[Required work]
Only lines containing "AdminHandler" are wanted from the data below. Copy those lines.

Stored data entries:
<<<<

(** Alice logs in. *)
Lemma Login_succeeds_iff_password_verifies_witness :
  (forall resp,
     fst (AuthService.Login authService aliceLogin desk) = Ok resp <->
     exists user,
       List.find (fun u => String.eqb (User.Email u) (LoginRequest.Email aliceLogin))
                 (users (db desk)) = Some user /\
       Utils.CheckPassword (LoginRequest.Password aliceLogin) (User.PasswordHash user) = true /\
       resp = AuthResponse.mk (userResponse user)
                (UtilsFacts.issuedToken user (AuthService.jwtSecret authService)
                   (AuthService.jwtTTL authService) (sent (db desk) desk))) /\
  db (snd (AuthService.Login authService aliceLogin desk)) = db desk.
Proof.
  apply (Login_succeeds_iff_password_verifies authService aliceLogin desk). reflexivity.
Defined.


(** Dan registers with a password of six letters. *)
Definition newcomer : RegisterRequest.t := RegisterRequest.mk "Dan" "d@x.com" "abcdef".

Definition dan : User.t :=
  User.mk "uuid-i" "Dan" "d@x.com" "abcdef" RoleEngineer morning morning.

(** The world in which the token of a registration on [desk] is issued. *)
Definition registeredAt (user : User.t) : World :=
  sent (set_users (users office ++ [user]) office) (ticked (sent office desk)).

Definition danRegistered : AuthResponse.t :=
  AuthResponse.mk (userResponse dan)
    (UtilsFacts.issuedToken dan "secret" UtilsRuns.day (registeredAt dan)).

Lemma newcomer_registered : fst (Register authService newcomer desk) = Ok danRegistered.
Proof. reflexivity. Qed.

(** Dan becomes an engineer. *)
Lemma Register_creates_an_engineer_account_witness :
  exists (user : User.t) (w2 : World),
    users (db (snd (Register authService newcomer desk))) = (users (db desk) ++ [user])%list /\
    ru_infos (db (snd (Register authService newcomer desk))) = ru_infos (db desk) /\
    cells (db (snd (Register authService newcomer desk))) = cells (db desk) /\
    operation_records (db (snd (Register authService newcomer desk)))
      = operation_records (db desk) /\
    User.Role user = RoleEngineer /\
    User.Name user = RegisterRequest.Name newcomer /\
    User.Email user = RegisterRequest.Email newcomer /\
    User.CreatedAt user = now desk (ticks desk) /\
    Utils.CheckPassword (RegisterRequest.Password newcomer) (User.PasswordHash user) = true /\
    AuthResponse.User danRegistered = userResponse user /\
    AuthResponse.Token danRegistered
      = UtilsFacts.issuedToken user (AuthService.jwtSecret authService) (AuthService.jwtTTL
          authService) w2 /\
    now w2 = now desk /\ ticks w2 = S (ticks desk) /\
    (forall r, In r (users (db desk)) ->
               User.Email r <> User.Email user /\ User.ID r <> User.ID user) /\
    (users_consistent (users (db desk)) ->
     users_consistent (users (db (snd (Register authService newcomer desk))))).
Proof.
  apply (Register_creates_an_engineer_account authService newcomer desk danRegistered).
  exact newcomer_registered.
Defined.


(** Dan registers with eight letters, which the policy of the
    administrator's calls refuses. *)
Definition careless : RegisterRequest.t := RegisterRequest.mk "Dan" "d@x.com" "abcdefgh".

Example careless_password_refused_by_policy :
  Password.validatePassword (RegisterRequest.Password careless)
    = (false, Password.msgNoSpecial).
Proof. reflexivity. Qed.

(** He is registered all the same. *)
Lemma Register_applies_no_password_policy_witness :
  exists resp,
    fst (Register authService careless desk) = Ok resp /\
    AuthResponse.User resp
      = UserResponse.mk (uuid_New (sent (db desk) desk)) (RegisterRequest.Name careless)
          (RegisterRequest.Email careless) RoleEngineer (now desk (ticks desk)).
Proof.
  apply (Register_applies_no_password_policy authService careless desk "abcdefgh").
  - reflexivity.
  - reflexivity.
  - intros r [<- | [<- | []]]; split; discriminate.
  - reflexivity.
Defined.

(** Dan logs in on the world his registration left. *)
Lemma registered_account_logs_in_witness :
  exists resp',
    fst (AuthService.Login authService
           (LoginRequest.mk (RegisterRequest.Email newcomer) (RegisterRequest.Password newcomer))
               (snd (Register authService newcomer desk)))
      = Ok resp' /\
    AuthResponse.User resp' = AuthResponse.User danRegistered.
Proof.
  apply (registered_account_logs_in authService authService newcomer desk
           (snd (Register authService newcomer desk)) danRegistered).
  - exact newcomer_registered.
  - reflexivity.
  - reflexivity.
Defined.


(** Half a day after [desk]. *)
Definition afternoon : World :=
  mkWorld office (fun _ => None) 0%nat (fun _ => morning + 12 * 3600 * Second) 0%nat.

Definition aliceSession : AuthResponse.t :=
  AuthResponse.mk (userResponse UtilsRuns.alice)
    (UtilsFacts.issuedToken UtilsRuns.alice "secret" UtilsRuns.day (sent office desk)).

Lemma alice_logged_in : fst (AuthService.Login authService aliceLogin desk) = Ok aliceSession.
Proof. reflexivity. Qed.

(** Alice logs in in the morning and comes back with her token in the afternoon. *)
Lemma session_round_trip_witness :
  exists claims,
    fst (Utils.ValidateToken (AuthResponse.Token aliceSession) (AuthService.jwtSecret authService)
        afternoon)
      = Ok claims /\
    Claims.UserID claims = UserResponse.ID (AuthResponse.User aliceSession) /\
    Claims.Email claims = UserResponse.Email (AuthResponse.User aliceSession) /\
    Claims.Role claims = UserResponse.Role (AuthResponse.User aliceSession) /\
    (NoDup (map User.ID (users (db desk))) ->
     users (db desk) = users (db desk) ->
     fault desk (stmts desk) = None ->
     fst (GetCurrentUser (Claims.UserID claims) desk) = Ok (AuthResponse.User aliceSession)).
Proof.
  apply (session_round_trip authService aliceLogin desk afternoon desk UtilsRuns.alice
           aliceSession).
  - apply Sample.unmarshal_marshal.
  - reflexivity.
  - apply Sample.unmarshal_marshal.
  - exact alice_logged_in.
  - reflexivity.
Defined.

(** Alice logs in with the password the administrator gave her. *)
Lemma changed_password_logs_in_witness :
  exists resp,
    fst (AuthService.Login authService
           (LoginRequest.mk (User.Email UtilsRuns.alice) (AdminChangePasswordRequest.NewPassword
               newPassword)) (snd (ChangeUserPassword "u-1" newPassword desk)))
      = Ok resp /\
    UserResponse.ID (AuthResponse.User resp) = "u-1" /\
    UserResponse.Email (AuthResponse.User resp) = User.Email UtilsRuns.alice.
Proof.
  apply (changed_password_logs_in authService "u-1" newPassword desk
           (snd (ChangeUserPassword "u-1" newPassword desk)) UtilsRuns.alice).
  - exact office_consistent.
  - left. reflexivity.
  - reflexivity.
  - vm_compute. reflexivity.
  - reflexivity.
  - reflexivity.
Defined.

(** Bob, once deleted, is refused with the password that was his. *)
Lemma deleted_account_cannot_log_in_witness :
  fst (AuthService.Login authService (LoginRequest.mk (User.Email bob) "Hunter#2")
         (snd (DeleteUser "u-2" desk)))
    = Err "invalid email or password".
Proof.
  apply (deleted_account_cannot_log_in authService "u-2" "Hunter#2" desk
           (snd (DeleteUser "u-2" desk)) bob).
  - exact office_consistent.
  - right. left. reflexivity.
  - reflexivity.
  - vm_compute. reflexivity.
  - reflexivity.
  - reflexivity.
Defined.


Example bob_logged_in_before :
  exists resp,
    fst (AuthService.Login authService (LoginRequest.mk "b@x.com" "Hunter#2") desk) = Ok resp.
Proof. eexists. reflexivity. Qed.


(** *** The endpoints *)

Definition forUser (method id : string) : Context :=
  NewContext (mkRequest method ∅ ∅ {["id" := id]}) [].

(** The password endpoint, asked to give Alice a new password. *)
Lemma ChangePassword_endpoint_answers_witness :
  (Password.MatchString Password.specialCharClass
     (AdminChangePasswordRequest.NewPassword newPassword) = false ->
   fault desk (stmts desk) = None ->
   (exists old, In old (users (db desk)) /\ User.ID old = Param "id" (forUser "PUT" "u-1")) ->
   fst (AdminHandler.ChangePassword newPassword (forUser "PUT" "u-1") desk) =
   JSON StatusInternalServerError
     (H [("error", "password_change_error"); ("message", Password.msgNoSpecial)]) (forUser "PUT"
         "u-1") /\
   db (snd (AdminHandler.ChangePassword newPassword (forUser "PUT" "u-1") desk)) = db desk) /\
  (fault desk (stmts desk) = None ->
   (forall r, In r (users (db desk)) -> User.ID r <> Param "id" (forUser "PUT" "u-1")) ->
   fst (AdminHandler.ChangePassword newPassword (forUser "PUT" "u-1") desk) =
   JSON StatusNotFound
     (H [("error", "password_change_error"); ("message", "user not found")]) (forUser "PUT" "u-1")
         /\
   db (snd (AdminHandler.ChangePassword newPassword (forUser "PUT" "u-1") desk)) = db desk) /\
  (forall body,
     Written (fst (AdminHandler.ChangePassword newPassword (forUser "PUT" "u-1") desk))
       = (Written (forUser "PUT" "u-1") ++ [mkResponse StatusOK body])%list ->
     Password.policy_accepts (AdminChangePasswordRequest.NewPassword newPassword) /\
     exists user,
       List.find (fun u => String.eqb (User.ID u) (Param "id" (forUser "PUT" "u-1")))
                 (users (db (snd (AdminHandler.ChangePassword newPassword (forUser "PUT" "u-1")
                     desk)))) = Some user /\
       Utils.CheckPassword (AdminChangePasswordRequest.NewPassword newPassword)
                           (User.PasswordHash user) = true).
Proof.
  apply (ChangePassword_endpoint_answers newPassword (forUser "PUT" "u-1") desk).
  vm_compute. lia.
Defined.


(** Three answers of the password endpoint: 500 for eight letters and
    digits, 404 for an id nobody has, 200 for a password the policy
    accepts. *)
Example password_endpoint_answers :
  Written (fst (AdminHandler.ChangePassword
                  (AdminChangePasswordRequest.mk "Passw0rd") (forUser "PUT" "u-1") desk))
    = [mkResponse StatusInternalServerError
         (H [("error", "password_change_error"); ("message", Password.msgNoSpecial)])] /\
  map Status (Written (fst (AdminHandler.ChangePassword newPassword (forUser "PUT" "u-9") desk)))
    = [StatusNotFound] /\
  Written (fst (AdminHandler.ChangePassword newPassword (forUser "PUT" "u-1") desk))
    = [mkResponse StatusOK
         (H [("message", "Password changed successfully"); ("user_id", "u-1")])].
Proof. vm_compute. repeat split. Qed.

(** Somebody registers with the email Alice holds. *)
Definition duplicate : RegisterRequest.t := RegisterRequest.mk "Eve" "a@x.com" "whatever".
(** * Escrow.sol: the marketplace escrow contract, embedded and verified

    The contract [contracts/Escrow.sol] (Solidity ^0.8.19) is embedded
    function by function.  A call is a computation in a state-and-revert
    monad over the contract's storage, its own balance and the two logs the
    chain keeps for it (events emitted, payments sent).  A revert discards
    every effect of the call, so a failing computation carries no state.

    Conventions
    - [uint256] and [address] values are [N]; Solidity 0.8 arithmetic is
      checked, so [+], [*], [-] and [++] revert with a panic out of range;
    - [mapping(uint256 => EscrowTransaction)] is a [gmap]; a slot that was
      never written reads as the all-zero struct;
    - [payable(a).transfer(v)] reverts when the contract holds less than
      [v] or when the account [a] does not accept the payment; which
      accounts accept is part of the call environment;
    - only [createEscrow] is [payable]: the other entry points are only
      ever entered without attached funds. *)

From Stdlib Require Import NArith String List Bool Lia Sorted.
From stdpp Require Import base option gmap.
Import ListNotations.

Local Open Scope string_scope.
Local Open Scope list_scope.
Local Open Scope N_scope.

(** ** Data *)

Definition address := N.

Definition uint256_max : N := 2 ^ 256 - 1.

(** Solidity time unit [1 days] and ether unit [1 ether] (in wei). *)
Definition days : N := 86400.
Definition ether : N := 10 ^ 18.

Inductive EscrowStatus := PENDING | DELIVERED | REFUNDED | DISPUTED.

Definition EscrowStatus_eqb (a b : EscrowStatus) : bool :=
  match a, b with
  | PENDING, PENDING | DELIVERED, DELIVERED
  | REFUNDED, REFUNDED | DISPUTED, DISPUTED => true
  | _, _ => false
  end.

Record EscrowTransaction := mkEscrow {
  buyer : address;
  seller : address;
  amount : N;
  status : EscrowStatus;
  createdAt : N;
  deliveryDeadline : N;
  itemDescription : string;
  buyerConfirmed : bool;
  sellerConfirmed : bool
}.

(** What [escrows[id]] reads as when the slot was never written. *)
Definition zero_escrow : EscrowTransaction :=
  mkEscrow 0 0 0 PENDING 0 0 "" false false.

Inductive Event :=
| EscrowCreated (escrowId : N) (buyer seller : address) (amount : N)
                (itemDescription : string)
| DeliveryConfirmed (escrowId : N) (confirmer : address)
| EscrowCompleted (escrowId sellerAmount platformFeeAmount : N)
| EscrowRefunded (escrowId refundAmount : N)
| DisputeRaised (escrowId : N) (raiser : address).

(** Storage of the contract, its balance, and the logs of the events it
    emitted and of the payments it sent (oldest first). *)
Record Contract := mkContract {
  escrows : gmap N EscrowTransaction;
  nextEscrowId : N;
  platformFee : N;
  platformWallet : address;
  owner : address;
  balance : N;
  events : list Event;
  sent : list (address * N)
}.

(** What a call sees of its environment: [msg.sender], [block.timestamp],
    and which accounts take a plain payment (an externally owned account
    does; a contract without a payable fallback, this one included, does
    not). *)
Record Env := mkEnv {
  msg_sender : address;
  block_timestamp : N;
  receives : address -> bool
}.

(** Why a call reverted: a failed [require] with its reason string, a
    checked-arithmetic panic, or a [transfer] that did not go through. *)
Inductive failure :=
| Revert (reason : string)
| Panic
| TransferFailed.

Inductive result (A : Type) :=
| Ok (a : A) (s : Contract)
| Err (f : failure).
Arguments Ok {A} a s.
Arguments Err {A} f.

(** ** The call monad *)

Definition M (A : Type) : Type := Contract -> result A.

Definition ret {A} (a : A) : M A := fun s => Ok a s.

Definition bind {A B} (m : M A) (k : A -> M B) : M B :=
  fun s => match m s with
           | Ok a s' => k a s'
           | Err f => Err f
           end.

Definition fail {A} (f : failure) : M A := fun _ => Err f.

Definition gets {A} (f : Contract -> A) : M A := fun s => Ok (f s) s.

Definition modify (f : Contract -> Contract) : M unit := fun s => Ok tt (f s).

Declare Scope call_scope.
Delimit Scope call_scope with call.
Bind Scope call_scope with M.

Notation "'let*' x ':=' m 'in' k" := (bind m (fun x => k))
  (at level 10, x name, m at level 100, k at level 200) : call_scope.
Notation "m '>>' k" := (bind m (fun _ => k))
  (at level 90, right associativity) : call_scope.

Local Open Scope call_scope.

Definition require (c : bool) (reason : string) : M unit :=
  if c then ret tt else fail (Revert reason).

(** Checked [uint256] arithmetic. *)
Definition checked_add (a b : N) : M N :=
  if a + b <=? uint256_max then ret (a + b) else fail Panic.

Definition checked_mul (a b : N) : M N :=
  if a * b <=? uint256_max then ret (a * b) else fail Panic.

Definition checked_sub (a b : N) : M N :=
  if b <=? a then ret (a - b) else fail Panic.

(** Field updates. *)
Definition set_escrows (f : gmap N EscrowTransaction -> gmap N EscrowTransaction)
    (s : Contract) : Contract :=
  mkContract (f (escrows s)) (nextEscrowId s) (platformFee s) (platformWallet s)
             (owner s) (balance s) (events s) (sent s).

Definition set_nextEscrowId (n : N) (s : Contract) : Contract :=
  mkContract (escrows s) n (platformFee s) (platformWallet s)
             (owner s) (balance s) (events s) (sent s).
Fixpoint format (template : string) (args : list string) : result string :=
  match template with
  | EmptyString => Ok ""
  | String c t1 =>
      if Ascii.eqb c lbrace then
        match t1 with
        | String c2 t' =>
            if Ascii.eqb c2 rbrace then
              match args with
              | a :: args' =>
                  match format t' args' with
                  | Ok r => Ok (a +:+ r)
                  | Err e => Err e
                  end
              | [] => Err IndexError
              end
            else if Ascii.eqb c2 lbrace then
              match format t' args with
              | Ok r => Ok (String lbrace r)
              | Err e => Err e
              end
            else Err Unmodelled
        | EmptyString => Err Unmodelled
        end
      else if Ascii.eqb c rbrace then
        match t1 with
        | String c2 t' =>
            if Ascii.eqb c2 rbrace then
              match format t' args with
              | Ok r => Ok (String rbrace r)
              | Err e => Err e
              end
            else Err single_rbrace
        | EmptyString => Err single_rbrace
        end
      else
        match format t1 args with
        | Ok r => Ok (String c r)
        | Err e => Err e
        end
  end.

(** ** Tables

    A row of the warehouse result carries the columns the query selects;
    a database NULL is [None].  A row of the joined table is the link
    together with the warehouse row it was joined with (the key column of
    the left frame equals that of the right one, so it is not repeated). *)

Record title_info : Type := {
  ISBN_13 : option string;
  ASIN : option string;
  title : option string;
  author : option string;
  pub_date : option string;
  genre : option string;
  subgenre : option string;
  division : option string
}.

Record row : Type := {
  row_link : string;
  row_info : title_info
}.

(** the column [id_type] of a warehouse row *)
Definition column (id_type : string) (r : title_info) : option string :=
  if String.eqb id_type "ASIN" then ASIN r else ISBN_13 r.

Definition key_is (id_type id : string) (r : title_info) : bool :=
  match column id_type r with
  | Some k => String.eqb k id
  | None => false
  end.

(** [metadata_df.merge(_avalon, on=id_type)]: the inner join of the frame
    of (link, identifier) rows with the warehouse rows on the identifier,
    listed by the rows of the left frame.  The properties below depend on
    which rows the join has, not on their order. *)
Definition merge (id_type : string) (metadata_df : list (string * string))
    (_avalon : list title_info) : list row :=
  flat_map (fun '(link, id) =>
              List.map (fun r => {| row_link := link; row_info := r |})
                       (List.filter (key_is id_type id) _avalon))
           metadata_df.
(** * ZeroInbox email-corpus scripts: PII scrubbing and rotating coverage

    A shallow embedding of
      - [scripts/scrub_enron_pii.py]       (module [Enron]),
      - [scripts/scrub_personal_emails.py] (module [Personal]),
      - [scripts/rotating_baseline.py]     (module [Rotating]),
    together with the parts of the Python runtime these scripts rely on:
    [str] methods ([PyStr]), [hashlib] digests ([Hashlib]) and the
    backtracking matcher of [re] ([Re]).

    Python strings are modelled as [string]; a character is a code point
    below 256 (Latin-1), classified as Python classifies it. *)

From Stdlib Require Import ZArith Ascii String List Lia Bool.
From stdpp Require Import base option list strings gmap.

Local Open Scope string_scope.
Local Open Scope Z_scope.

(** ** Python [str] *)

Module PyStr.

Definition code (c : ascii) : Z := Z.of_N (N_of_ascii c).

Definition in_range (lo hi : Z) (c : ascii) : bool :=
  (lo <=? code c) && (code c <=? hi).

Definition is_upper_ascii (c : ascii) : bool := in_range 65 90 c.
Definition is_lower_ascii (c : ascii) : bool := in_range 97 122 c.

(** [\d] on [str] patterns: Unicode decimal digits; below 256 these are
    0-9 only. *)
Definition isdecimal (c : ascii) : bool := in_range 48 57 c.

>>>>

[Task output]
   fst (AdminHandler.ChangePassword newPassword (forUser "PUT" "u-1") desk) =
   db (snd (AdminHandler.ChangePassword newPassword (forUser "PUT" "u-1") desk)) = db desk) /\
   fst (AdminHandler.ChangePassword newPassword (forUser "PUT" "u-1") desk) =
   db (snd (AdminHandler.ChangePassword newPassword (forUser "PUT" "u-1") desk)) = db desk) /\
     Written (fst (AdminHandler.ChangePassword newPassword (forUser "PUT" "u-1") desk))
                 (users (db (snd (AdminHandler.ChangePassword newPassword (forUser "PUT" "u-1")
  Written (fst (AdminHandler.ChangePassword
  map Status (Written (fst (AdminHandler.ChangePassword newPassword (forUser "PUT" "u-9") desk)))
  Written (fst (AdminHandler.ChangePassword newPassword (forUser "PUT" "u-1") desk))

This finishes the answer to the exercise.